Kletz observes that the report didn’t call for better software controls. E.g. he says “it should be simple for the computer program, when the computer is asked to isolate a transformer to display a warning message such as, “Are you sure you want to shut down the electricity supply?”.

Why then do we get warnings from our word processors about deleting files but not from specialised software? Notably, “There is no need for control programs to be less user friendly than word processors”.

He gives other examples of the “default action” of investigations being the description of how human behaviour should have been different rather than “to look for ways of changing the behavior of the equipment”.

“Don’t assemble it wrongly”

Kletz continues on the limits of focusing on people over designing better human-centred environments and technology.

He says that designers in one investigation reported: ““There was nothing wrong with the design. The maintenance (or construction) team assembled it wrongly”.

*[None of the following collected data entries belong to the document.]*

Lemma wp_break w1 (Q : Z -> world (sys C) -> Prop) :
  st w ∅ (sy_ports (w_core w)) w1 ->
  (forall w2, leaves w home (delete (s_sender subs, s_dest subs) K) w2 -> Q 0 w2) ->
  wp (out <- snd_seq_port_is_subscribed sp true (s_dest subs);;
      when out
        (snd_seq_port_remove_subscriber sp true (s_dest subs) subs;;;
         snd_seq_port_unsubscribe sp subs;;;
         notify_user client (addr_client (s_sender subs)) (s_sender subs) subs EVENT_PORT_UNSUBSCRIBED);;;
      in_ <- snd_seq_port_is_subscribed dp false (s_sender subs);;
      when in_
        (snd_seq_port_remove_subscriber dp false (s_sender subs) subs;;;
         snd_seq_port_unuse dp subs;;;
         notify_user client (addr_client (s_sender subs)) (s_dest subs) subs EVENT_PORT_UNSUBSCRIBED);;;
      if out || in_ then announce subs EVENT_PORT_UNSUBSCRIBED;;; ret 0 else ret (-ENOENT)) Q w1.
Proof using All.
  intros S1 HQ. pose proof (sd_wired _ _ _ So) as W. destruct break_bytes as [Bs Bd].
  destruct (wd_port _ _ _ W _ _ Hs) as (xs & Hxs & Os). destruct (wd_port _ _ _ W _ _ Hd) as (xd & Hxd & Od).
  destruct (port_small _ _ _ _ _ _ W Hs Os) as [Ss _]. destruct (port_small _ _ _ _ _ _ W Hd Od) as [_ Sd].
  set (P := sy_ports (w_core w)) in *.
  eapply wp_bind, st_is_subscribed; [exact S1 | exact Hxs |]. intros w2 S2. cbn [group_of].
  rewrite bool_decide_eq_true_2 by (apply (group_in _ _ _ (po_export _ _ _ Os)); eauto). cbn [when].
  eapply wp_bind, wp_bind, (wp_remove w P w2 sp xs true); [exact S2 | exact Hxs | apply Os | exact Hj | exact Hq | exact Ss |].
  cbn [group_of]. intros ge w3 Le Ge Sub S3.
  eapply wp_bind, st_unsubscribe; [exact S3 | rewrite lookup_alter_if, Hxs; eauto | set_solver |]. intros r1 w4 S4.
  destruct (sound_ready _ _ _ So) as [F R].
  assert (R4 : ready w4 F).
  { eapply ready_st; [exact R | exact S4 |]. intros q. rewrite !lookup_alter_if. fold P. destruct (P !! q) as [y |] eqn:Hy; cbn.
    - split; [eauto |]. intros y' [= <-]. exists y. split; [done |]. intros s. unfold down_out.
      repeat case_decide; subst; simplify_eq; cbn; repeat case_match; cbn; auto.
    - split; [by intros [? ?] | done]. }
  assert (Hh : forall a p, home !! a = Some p -> is_Some (sy_clients (w_core w4) !! addr_client a)).
  { intros a p Ha. rewrite (st_clients _ _ _ _ S4). eapply home_client; [apply So | exact Ha]. }
  eapply wp_notify_user; [exact R4 | exact Bs | by eapply Hh | done.. |]. intros F5 w5 Ca R5.
  (* the second half, from there *)
  assert (E5 : sy_ports (w_core w5) = alter down_out sp (alter (with_group true ge) sp P)).
  { rewrite (ca_ports _ _ Ca). apply S4. }
  assert (S5 : st w5 ∅ (sy_ports (w_core w5)) w5).
  { replace (∅ : gset mutex) with (sy_mutexes (w_core w5)); [apply st_start |]. rewrite (ca_mutexes _ _ Ca). apply S4. }
  rewrite E5 in S5.
  assert (H5 : exists y, alter down_out sp (alter (with_group true ge) sp P) !! dp = Some y /\ pt_import y = pt_import xd).
  { rewrite !lookup_alter_if, Hxd. cbn. eexists. split; [done |]. unfold down_out. repeat case_decide; cbn; repeat case_match; done. }
  destruct H5 as (y & Hy & Ey).
  eapply wp_bind, st_is_subscribed; [exact S5 | exact Hy |]. intros w6 S6. cbn [group_of]. rewrite Ey.
  rewrite bool_decide_eq_true_2 by (apply (group_in _ _ _ (po_import _ _ _ Od)); eauto). cbn [when orb].
  eapply wp_bind, wp_bind, (wp_remove w5 _ w6 dp y false); [exact S6 | exact Hy | cbn [group_of]; rewrite Ey; apply Od | exact Hj | exact Hq | cbn [group_of]; rewrite Ey; exact Sd |].
  cbn [group_of]. rewrite Ey. intros gi w7 Li Gi _ S7.
  eapply wp_bind, st_unuse; [exact S7 | rewrite lookup_alter_if, Hy; eauto | set_solver |]. intros r2 w8 S8.
  assert (L8 : leaves w home (delete (s_sender subs, s_dest subs) K) w8).
  { assert (D4 : drift w w4) by (eapply drift_st; [apply So | exact S4]).
    assert (D8 : drift w5 w8) by (eapply drift_st; [apply S5 | exact S8]).
    assert (D : drift w w8) by (eapply drift_trans; [exact D4 |]; eapply drift_trans; [by apply drift_calm | exact D8]).
    assert (Sh : same_shape home P (alter down_in dp (alter (with_group false gi) dp (alter down_out sp (alter (with_group true ge) sp P)))))
      by shape Hs Hd.
    split; [exact D |]. eapply (sound_drift w w8 _ F5); [exact So | exact D | exact (st_ports _ _ _ _ S8) | |].
    - split; [| exact Sh]. eapply (wired_disconnect P home K sp dp xs xd subs W Hs Hd Hxs Hxd ge gi); try done.
      pose proof (po_subscribe _ _ _ Os). pose proof (po_use _ _ _ Od). counts.
    - eapply (sys_ok_st w5 ∅ _ w8 F5 home); [apply R5 | exact S8 |]. rewrite E5.
      do 2 (eapply same_shape_alter; [| exact Hd | by (intros; cbn; unfold down_in; repeat case_match)]). apply same_shape_refl. }
  eapply wp_tell_user; [exact L8 | eauto | done.. |]. intros w9 L9.
  eapply wp_bind, wp_tell_all; [exact L9 | done.. |]. intros w10 L10. by apply wp_ret, HQ.
Qed.
End Breaking.

(** C29: disconnecting two ports, with the queue the connection was made with: an error and the
    connections as they were, or 0 and the connections without this one, which was there. *)
Theorem unsubscribe_disconnects w home K client subs :
  sound w home K -> byte_addr (s_sender subs) -> byte_addr (s_dest subs) ->
  (forall j, K !! (s_sender subs, s_dest subs) = Some j -> s_queue j = s_queue subs) ->
  wp (snd_seq_ioctl_unsubscribe_port client subs) (fun rc w' =>
    (rc < 0 /\ leaves w home K w') \/
    (rc = 0 /\ is_Some (K !! (s_sender subs, s_dest subs)) /\ leaves w home (delete (s_sender subs, s_dest subs) K) w')) w.
Proof.
  intros So Bs Bd Hqueue. unfold snd_seq_ioctl_unsubscribe_port, busy_in_interrupt. apply wp_bind. unfold wp at 1, get.
  assert (L0 : forall w', st w ∅ (sy_ports (w_core w)) w' -> leaves w home K w').
  { intros w' S'. eapply leaves_st; [| exact S']. split; [apply drift_refl | exact So]. }
  assert (S0 : st w ∅ (sy_ports (w_core w)) w) by (rewrite <- (sd_free _ _ _ So); apply st_start).
  destruct (w_interrupt w); [apply wp_ret; left; split; [done | by apply L0] |].
  eapply wp_with_ports; [done | done | done | intros w' S'; left; split; [done | auto] |].
  intros sp dp w1 Hsp Hdp S1. pose proof (sd_wired _ _ _ So) as W.
  destruct (wd_port _ _ _ W _ _ Hsp) as (xs & Hxs & Os). destruct (wd_port _ _ _ W _ _ Hdp) as (xd & Hxd & Od).
  assert (Hk : forall w2 rc, leaves w home K w2 -> rc < 0 -> drift w w2 /\ forall w3, st w2 ∅ (sy_ports (w_core w2)) w3 ->
    rc < 0 /\ leaves w home K w3 \/ rc = 0 /\ is_Some (K !! (s_sender subs, s_dest subs)) /\
     leaves w home (delete (s_sender subs, s_dest subs) K) w3).
  { intros w2 rc L Hrc. split; [apply L |]. intros w3 S3. left. split; [done | by eapply leaves_st]. }
  assert (Hperm : forall (b : bool) p x flags (Q : bool -> world (sys C) -> Prop), sy_ports (w_core w) !! p = Some x ->
    (forall b, Q b w1) -> wp (if b then ret true else check_port_perm p flags) Q w1).
  { intros [] p x flags Q Hx HQ; [by apply wp_ret |]. eapply wp_check_perm; [| done]. by rewrite (st_ports _ _ _ _ S1). }
  eapply wp_bind, Hperm; [exact Hxs |]. intros s_ok. eapply wp_bind, Hperm; [exact Hxd |]. intros d_ok.
  apply wp_bind. assert (Hthird : forall (b : bool) (Q : bool -> world (sys C) -> Prop), (forall b, Q b w1) ->
    wp (if b then ret true else third_may_not client subs sp dp) Q w1).
  { intros [] Q HQ; [by apply wp_ret |]. eapply (wp_third_may_not w1 _ _ _ _ xs xd); by rewrite ?(st_ports _ _ _ _ S1). }
  apply Hthird. intros []; [apply wp_ret, Hk; [auto | done] |].
  destruct (K !! (s_sender subs, s_dest subs)) as [j |] eqn:Ej.
  - eapply (wp_break w home K client subs j); try done; [by apply Hqueue |]. intros w2 L2. split; [apply L2 |]. intros w3 S3.
    right. split_and!; [done | eauto | by eapply leaves_st].
  - eapply wp_bind, st_is_subscribed; [exact S1 | exact Hxs |]. intros w2 S2. cbn [group_of].
    rewrite bool_decide_eq_false_2 by (rewrite (group_in _ _ _ (po_export _ _ _ Os)), Ej; by intros [? ?]). cbn [when].
    apply wp_bind, wp_ret. eapply wp_bind, st_is_subscribed; [exact S2 | exact Hxd |]. intros w3 S3. cbn [group_of].
    rewrite bool_decide_eq_false_2 by (rewrite (group_in _ _ _ (po_import _ _ _ Od)), Ej; by intros [? ?]). cbn [when orb].
    apply wp_bind, wp_ret, wp_ret, Hk; [auto | done].
Qed.
End Wired.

While this may seem sound on the surface, importantly, “Equipment should be designed so that it cannot be assembled wrongly or at least so that it is obvious if it has been”.

Believed in one industry but not in another

He talks about how issues are not seen as relevant between different industries, even when they really should be [** Woods et al. called this phenomenon ‘distancing by differencing’].

He cites examples of flammable materials and ignition sources. Designers of one system foresaw the possibility of a flammable material entering an inert system, but “had assumed that it could not explode as there was no obvious source of ignition”.

Problematically, “It is now widely recognized in the oil and chemical industries that it is impossible to remove every source of ignition with 100% confidence, and therefore, we should prevent the formation of flammable mixtures of gas or vapor and air”.

He says [as of 2004 of course], that the Aviation industry hadn’t learnt the same lessons about the inevitability of ignition. He notes that vapour spaces on 747 wings are often located near heat sources, and “are flammable for more than one-third of the operating hours”.

As such, “sources of ignition can never be completely eliminated. It is hubris to imagine that we can infallibly prevent a thermodynamically favored event”.

In concluding, Kletz argues that those responsible for facilities, designs, management decisions etc. must get into the weeds – “It is not sufficient for them to take a helicopter view that shows only the forests. They should land the helicopter and look at some of the trees and even the twigs and leaves”.

Ref: Kletz, T. A. (2004). Learning from experience. Journal of hazardous materials, 115(1-3), 1-8.